Show me your fridge and I’ll tell you who you are!
Published: 17th August 2022By: Cecilie Kløvstad
“Look that’s what the devil got because he was dumb, and did not take his audience into account,” wrote Henrik Ibsen.
“Come in, into my house, into my fridge” …because that’s how life is in Oppsal with five children, spanning 20 years between the oldest and the youngest. I live well with unlocked doors, impulsive dinner planning, trying to factor whether there will be 2 of us or all 7 coming for a meal on any given day. A driving force through my life, at home and at work, has been to understand and relate to different people. “When I grow up, I will become a guest house hostess,” I like to daydream, although something real resides in that dream: my professional heft lies in understanding what different people need at all times. What can be found in my fridge, or in yours, can help tell part of the story of who you are and what you care about.
People are people, but when we take a closer look at any individual’s mindset and preferences, it becomes clear that it’s difficult to reach every person equally with one and the same message.
For who are all the people who live across Norway, whether in Oppsal, Skøyen, Vikebygd, Å or Kautokeino? What are we interested in? And is it possible to say something general based on our common features, or something specific? Does your location have much to say about who you are? What about age, gender, or education? How does all of it affect what you are interested in? Introvert, extrovert, high IQ, EQ? How do you learn best if you don’t like theory? Or what if you aren’t practically-minded at all? Maybe you aren’t so good at either oral or written skills. Or maybe you – God forbid – are someone who finds themselves on the outside looking in when it comes to most things?
At Task, we are genuinely interested in who people are. What inspires them? What gets them out of their chair? What helps them learn and which form of communication suits them best? We’re sure that there are different paths to the goal, and therefore the content must be adapted to who they are. Target group knowledge, including persona-thinking, is the backbone of our work at Task.
When using personas, it’s important and fundamental to anchor them solidly within a context, and not to jump to conclusions or use outdated stereotypes. At Task, we use a generically developed set of personas, inspired by both Carl Gustav Jung’s archetypes and Pierre Bourdieu’s ideas about cultural and economic capital. The original word “persona” means “mask”, and in Jung’s theories, these are the masks we wear in public to fit into a particular image. A persona is therefore a result of social adaptation that plays an important role in encounters with other people.
Let’s take a closer look at these personas. Our starting point includes both generalised and exaggerated qualities. We dare to generalise because these personas are based on established psychological and sociological thinking. But still, they don’t make much sense if they stand on their own, they must be placed in a context.

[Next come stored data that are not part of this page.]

(** [{wt.branch.lower(): wt.branch for wt in local_worktrees}]: a later
    worktree replaces an earlier one under the same key. *)
Definition local_branch_map (local_worktrees : list Worktree) : gmap string string :=
  foldl (fun m wt => <[PyStr.lower (wt_branch wt) := wt_branch wt]> m) ∅ local_worktrees.

Definition make_pr_display (local_branches : gmap string string) (pr : DetailedPRInfo)
  : PRDisplayInfo :=
  let branch_lower := PyStr.lower (dpr_branch pr) in
  {| pd_pr := pr;
     pd_has_local_worktree := bool_decide (is_Some (local_branches !! branch_lower));
     pd_worktree_branch := local_branches !! branch_lower |}.

(** [_load_pr_data] *)
Definition load_pr_data (c : Collab) (s : TUIState) : option exn * TUIState :=
  match github_repo (config c) with
  | Some (String _ _ as repo) =>
      match list_prs_detailed c repo with
      | Ok detailed_prs =>
          match get_feature_worktrees c with
          | Ok local_worktrees =>
              let local_branches := local_branch_map local_worktrees in
              (None,
               set_prs (sort_prs (map (make_pr_display local_branches) detailed_prs)) s)
          | Raise e =>
              (None,
               set_prs []
                 (set_status_style "red"
                    (set_status_message
                       (Some ("Failed to load PRs: " ++ exn_str e)) s)))
          end
      | Raise e =>
          (None,
           set_prs []
             (set_status_style "red"
                (set_status_message (Some ("Failed to load PRs: " ++ exn_str e)) s)))
      end
  | _ =>
      (None,
       set_status_style "red"
         (set_status_message (Some "No github_repo configured") (set_prs [] s)))
  end.

(** The loader [_load_data] dispatches to. *)
Definition load_mode_data (c : Collab) (s : TUIState) : option exn * TUIState :=
  match mode s with
  | WORKTREES => load_worktree_data c s
  | PRS => load_pr_data c s
  | _ => load_ticket_data c s
  end.

(** [_load_data]: when the loader raises, the statements after it are
    not reached and the exception leaves [_load_data]. *)
Definition load_data (c : Collab) (s : TUIState) : option exn * TUIState :=
  let s1 := set_status_style "yellow"
              (set_status_message (Some "Refreshing...") (set_loading true s)) in
  match load_mode_data c s1 with
  | (Some e, s2) => (Some e, s2)
  | (None, s2) =>
      let s3 := set_last_refresh (now c)
                  (set_needs_refresh false (set_loading false s2)) in
      (None,
       if negb (opt_truthy (status_message s3))
          || bool_decide (status_message s3 = Some "Refreshing...")
       then set_status_message None s3
       else s3)
  end.

(** [_start_background_refresh], with the thread it starts run to its
    end: the thread's [except Exception] only writes to the log file. *)
Definition start_background_refresh (c : Collab) (s : TUIState) : TUIState :=
  if loading s then s
  else snd (load_data c (set_needs_refresh false s)).

Definition AUTO_REFRESH_INTERVAL : Z := 30000.

(** The refresh test of the loop in [run]. *)
Definition refresh_due (c : Collab) (s : TUIState) : bool :=
  let needs_auto := now c - last_refresh s >=? AUTO_REFRESH_INTERVAL in
  (needs_refresh s || needs_auto) && negb (loading s).

(** *** The keyboard *)

(** Standard input: the bytes already readable, and the key presses
    still to come, each with the time in milliseconds that passes
    before it arrives. *)
Record Stdin : Type := {
  buffered : string;
  incoming : list (Z * string)
}.

(** [select.select([fd], [], [], timeout)]: is there something to read
    within [timeout]? *)
Definition select_stdin (timeout : Z) (k : Stdin) : bool * Stdin :=
  match buffered k with
  | String _ _ => (true, k)
  | EmptyString =>
      match incoming k with
      | [] => (false, k)
      | (delay, bytes) :: rest =>
          if delay <=? timeout
          then (true, {| buffered := bytes; incoming := rest |})
          else (false, {| buffered := EmptyString;
                          incoming := (delay - timeout, bytes) :: rest |})
      end
  end.

(** [os.read(fd, n)] *)
Definition os_read (n : nat) (k : Stdin) : string * Stdin :=
  (PyStr.take n (buffered k),
   {| buffered := PyStr.drop n (buffered k); incoming := incoming k |}).

(** The loop of [_flush_stdin], at most [fuel] turns. *)
Fixpoint flush_loop (fuel : nat) (k : Stdin) : Stdin :=
  match fuel with
  | O => k
  | S fuel' =>
      let '(r, k1) := select_stdin 0 k in
      if r then flush_loop fuel' (snd (os_read 1024 k1)) else k1
  end.

(** A bound on the turns the loop takes: every turn reads a byte or
    takes a key press from the queue. *)
Definition stdin_measure (k : Stdin) : nat :=
  String.length (buffered k)
  + fold_right (fun chunk acc => S (String.length (snd chunk)) + acc)%nat O (incoming k).

(** [_flush_stdin] *)
Definition flush_stdin (k : Stdin) : Stdin :=
  flush_loop (S (stdin_measure k)) k.

(** [_get_key_with_timeout] *)
Definition get_key_with_timeout (timeout : Z) (k : Stdin) : option string * Stdin :=
  let '(r, k1) := select_stdin timeout k in
  if negb r then (None, k1)
  else
    let '(ch, k2) := os_read 1 k1 in
    if String.eqb ch ESC
    then
      let '(r2, k3) := select_stdin 50 k2 in
      if negb r2 then (Some ESC, k3)
      else
        let '(ch2, k4) := os_read 1 k3 in
        if String.eqb ch2 "["
        then
          let '(r3, k5) := select_stdin 50 k4 in
          if r3
          then let '(ch3, k6) := os_read 1 k5 in (Some (ESC ++ "[" ++ ch3), k6)
          else (Some (ESC ++ "["), k5)
        else (Some (ESC ++ ch2), k4)
    else (Some ch, k2).

(** *** Inline cleanup *)

(** What the cleanup operation can see and change: which paths exist,
    and the keyboard (keys typed while it runs end up buffered). *)
Record World : Type := {
  fs_exists : string -> bool;
  stdin : Stdin
}.

Definition set_stdin (k : Stdin) (w : World) : World :=
  {| fs_exists := fs_exists w; stdin := k |}.

Inductive cleanup_outcome : Type :=
| Returned
| Raised (e : exn).

(** [_cleanup_func(worktree, config, force=force)]: how the call ends,
    the text it printed on the lifecycle console, and the world after. *)
Definition CleanupFunc : Type :=
  Worktree -> bool -> World -> cleanup_outcome * string * World.

(** The [result] dictionary a cleanup thread fills in. *)
Record CleanupResult : Type := {
  cr_done : bool;
  cr_success : bool;
  cr_error : option string;
  cr_logs : option string
}.

(** [_run_cleanup_in_thread]: every path assigns the four keys, so the
    dictionary passed in does not show in the outcome. *)
Definition run_cleanup_in_thread (cleanup_func : option CleanupFunc)
    (worktree : Worktree) (force : bool) (w : World) : CleanupResult * World :=
  let '(outcome, captured, w1) :=
    match cleanup_func with
    | Some f => f worktree force w
    | None => (Returned, EmptyString, w)
    end in
  match outcome with
  | Raised e =>
      ({| cr_done := true; cr_success := false;
          cr_error := Some (exn_str e); cr_logs := Some captured |}, w1)
  | Returned =>
      if fs_exists w1 (wt_path worktree)
      then ({| cr_done := true; cr_success := false;
               cr_error := Some "Worktree still exists after cleanup";
               cr_logs := Some captured |}, w1)
      else ({| cr_done := true; cr_success := true;
               cr_error := None; cr_logs := Some captured |}, w1)
  end.

Definition NL : string := KEY_LF.

Definition is_ansi_param (c : ascii) : bool :=
  let n := nat_of_ascii c in (48 <=? n)%nat && (n <=? 59)%nat && negb (n =? 58)%nat.

(** A character read while no escape sequence is open. *)
Definition ansi_start (c : ascii) (rest : string -> string -> string) (r : string)
  : string :=
  if Ascii.eqb c (ascii_of_nat 27)
  then rest (String c EmptyString) r
  else String c (rest EmptyString r).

I often work on projects where we want to reach both – both work and have a common employer, and will even need to go through the same training measures, but they respond to educational content in very different ways. Simon Social can be a driving school instructor, he is very skilled and very kind, but has never liked school and theory. Carrie Competent is a civil engineer, very scientific and structured in everything she does, and she doesn’t enjoy too much small talk and nonsense. Can we meet the learning needs of these personas using the same educational approach for both? No, maybe not, but by being aware of who they are, we can adapt the content and structure. We can meet their needs better when we know who they are and how they learn best.
Working with these general personas, by rounding them out with needs and knowledge and adapting them to fit the subject area we work in, we can then adapt the learning method and content to suit them. We then work like the best teacher in a classroom, asking “what does Simon or Carrie need to succeed? How can we get them the greatest possible value out of what they’re learning?”
When it comes to making a go of life with many children, I can confidently report that it’s going well, but I have also had some help from the village and the extended family. They are all quite different, these five kids of mine, despite growing up in relatively similar conditions.